Trump wysyła jasny komunikat: USA kontrolują rynek chipów!
Sankcje USA nałożone na Chiny ograniczają dostęp do mikroczipów. Jakie ma to konsekwencje dla technologii i stosunków międzynarodowych?
Trump wysyła jasny komunikat: USA kontrolują rynek chipów!
Napięcia geopolityczne między Stanami Zjednoczonymi a Chinami nadal zajmują centralne miejsce, szczególnie w związku z dostępem do mikroczipów, które mają kluczowe znaczenie dla następnej fali technologii. W tym kontekście prezydent USA Donald Trump zmienił swoje stanowisko i obecnie stosuje agresywną taktykę negocjacyjną, którą pierwotnie zaczerpnął z branży nieruchomości. Celem jest niedopuszczenie, aby Chiny stały się wiodącą potęgą i ustawienie USA jako kluczowego gracza na światowym rynku chipów. Jak „Süddeutsche Zeitung”. donosi, że Trump wysyła jasny sygnał do Pekinu: USA ustalają reguły gry.
W centrum tego sporu znajduje się zależność Chin od najnowocześniejszych mikrochipów, ponieważ kraj ten opiera się na imporcie w celu rozwijania innowacyjnych technologii. Aby przeciwdziałać tej tendencji, Stany Zjednoczone nałożyły na Chiny sankcje mające na celu powstrzymanie tego kraju od importu i produkcji zaawansowanych mikroczipów. Dodatkowe informacje od codzienne wiadomości jasno powiedzieć, że inne kraje, takie jak Holandia i Japonia, również przyłączyły się do amerykańskich sankcji.

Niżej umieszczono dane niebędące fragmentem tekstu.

Lemma confirm_effect tx env p db result db' :
  confirmReservationTx tx env p db = Ok (result, db') ->
  (forall s, tview (getLocal s db') = tview (getLocal s db)) \/ confirmed tx env p db result db'.
Proof.
  unfold confirmReservationTx. cbv zeta. intros (acq & d1 & H1 & H)%bindM_Ok.
  apply (tframe_of _ (keeps_AcquireIdempotency _ _ _) (tk_acquire _ _ _)) in H1.
  destruct (acq_replayed acq).
  { left. intros s. rewrite <- H1. match type of H with ?m _ = _ => assert (tframe m) as Ht by tframe end. by apply (Ht _ _ _ H). }
  apply bindM_Ok in H as (r & d2 & H2 & H). apply lockOwned_Ok in H2 as (-> & Hr & Hu).
  destruct (bool_decide (r_status r = Confirmed)).
  { left. intros s. rewrite <- H1. match type of H with ?m _ = _ => assert (tframe m) as Ht by tframe end. by apply (Ht _ _ _ H). }
  apply stopif_Ok in H as [_ H]. right. eapply confirmed_frame; [exact H1|]. by eapply confirm_held.
Qed.

Lemma confirmed_keepsInv tx env p : keepsInv allTicketed (confirmReservationTx tx env p).
Proof.
  intros db result db' Hi H s. destruct (confirm_effect _ _ _ _ _ _ H) as [Hf|Hc]; [eapply ticketed_view; [apply Hf|apply Hi]|].
  destruct Hc as (r & Hr & Hu & Hh & He & Ho & Hn & Hne & Ht & Hoth & _).
  destruct (decide (s = tx_schema tx)) as [->|Hs]; [|eapply ticketed_view; [by apply Hoth|apply Hi]].
  destruct (ticketsFor_spec env 0 (new_order env)
    (reservationSeatIDs (getLocal (tx_schema tx) db) (rc_reservation p))) as [Hm Hts].
  refine (ticketed_confirmed _ _ (rc_reservation p) r (new_order env)
    (mkOrderRow (rc_reservation p) (rc_user p) true (r_total r) (r_currency r) (clk_order env)) _ (Hi _) Hr Hh Ho Hn eq_refl (eq_sym Hu) eq_refl eq_refl
    eq_refl Hts _ Ht).
  rewrite Hm. unfold reservationSeatIDs. by rewrite sortBy_Permutation.
Qed.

Rola Tajwanu w produkcji chipów
Kolejnym ważnym aspektem w tej kwestii jest rola Tajwanu, którego firmy produkują 90% najbardziej zaawansowanych mikrochipów. W miarę utrzymywania się napięć jasne jest, że Chiny nie są obecnie w stanie same produkować chipów o wysokiej wydajności poniżej 7 nanometrów. To ograniczenie zmusza chińskie firmy do prowadzenia własnych badań, aby stać się mniej zależnymi od zagranicznych technologii. Jest to sprzeczne z pierwotnym pragnieniem Stanów Zjednoczonych ograniczenia dominacji technologicznej Chin.
Sankcje spowodowały podwojenie cen mikrochipów, co jeszcze bardziej zaszkodziło konkurencyjności Chin na rynku międzynarodowym. Niemniej jednak eksperci uważają, że Chiny mogą wkrótce być w stanie samodzielnie produkować chipy o wysokiej wydajności. Choć obie strony zmierzają w stronę eskalacji militarnej, jak dotąd nie podjęto żadnych konkretnych kroków w tym kierunku. Może to również wynikać z faktu, że konflikt zbrojny spowodowałby poważne szkody gospodarcze dla obu krajów.
Napięcia geopolityczne i łańcuchy dostaw
Incydent z czerwca 2023 r. ilustruje napiętą sytuację: chiński okręt wojenny odepchnął amerykański niszczyciel w Cieśninie Tajwańskiej. Blokada łańcuchów dostaw w tym kluczowym regionie miałaby znaczące konsekwencje gospodarcze dla wszystkich zaangażowanych stron, w tym Stanów Zjednoczonych. Dostęp do mikroczipów i kontrolę nad nimi uważa się zatem za strategicznie ważne, ponieważ są one niezbędne w kluczowych technologiach, takich jak sztuczna inteligencja, podróże kosmiczne i wojsko.
Podsumowując, wyścig o mikrochipy między Chinami a USA to nie tylko kwestia technologii, ale ma także głębszy wymiar geopolityczny. Rozwój sytuacji w ciągu najbliższych kilku lat będzie kluczowy dla globalnej równowagi sił i przyszłego postępu technologicznego.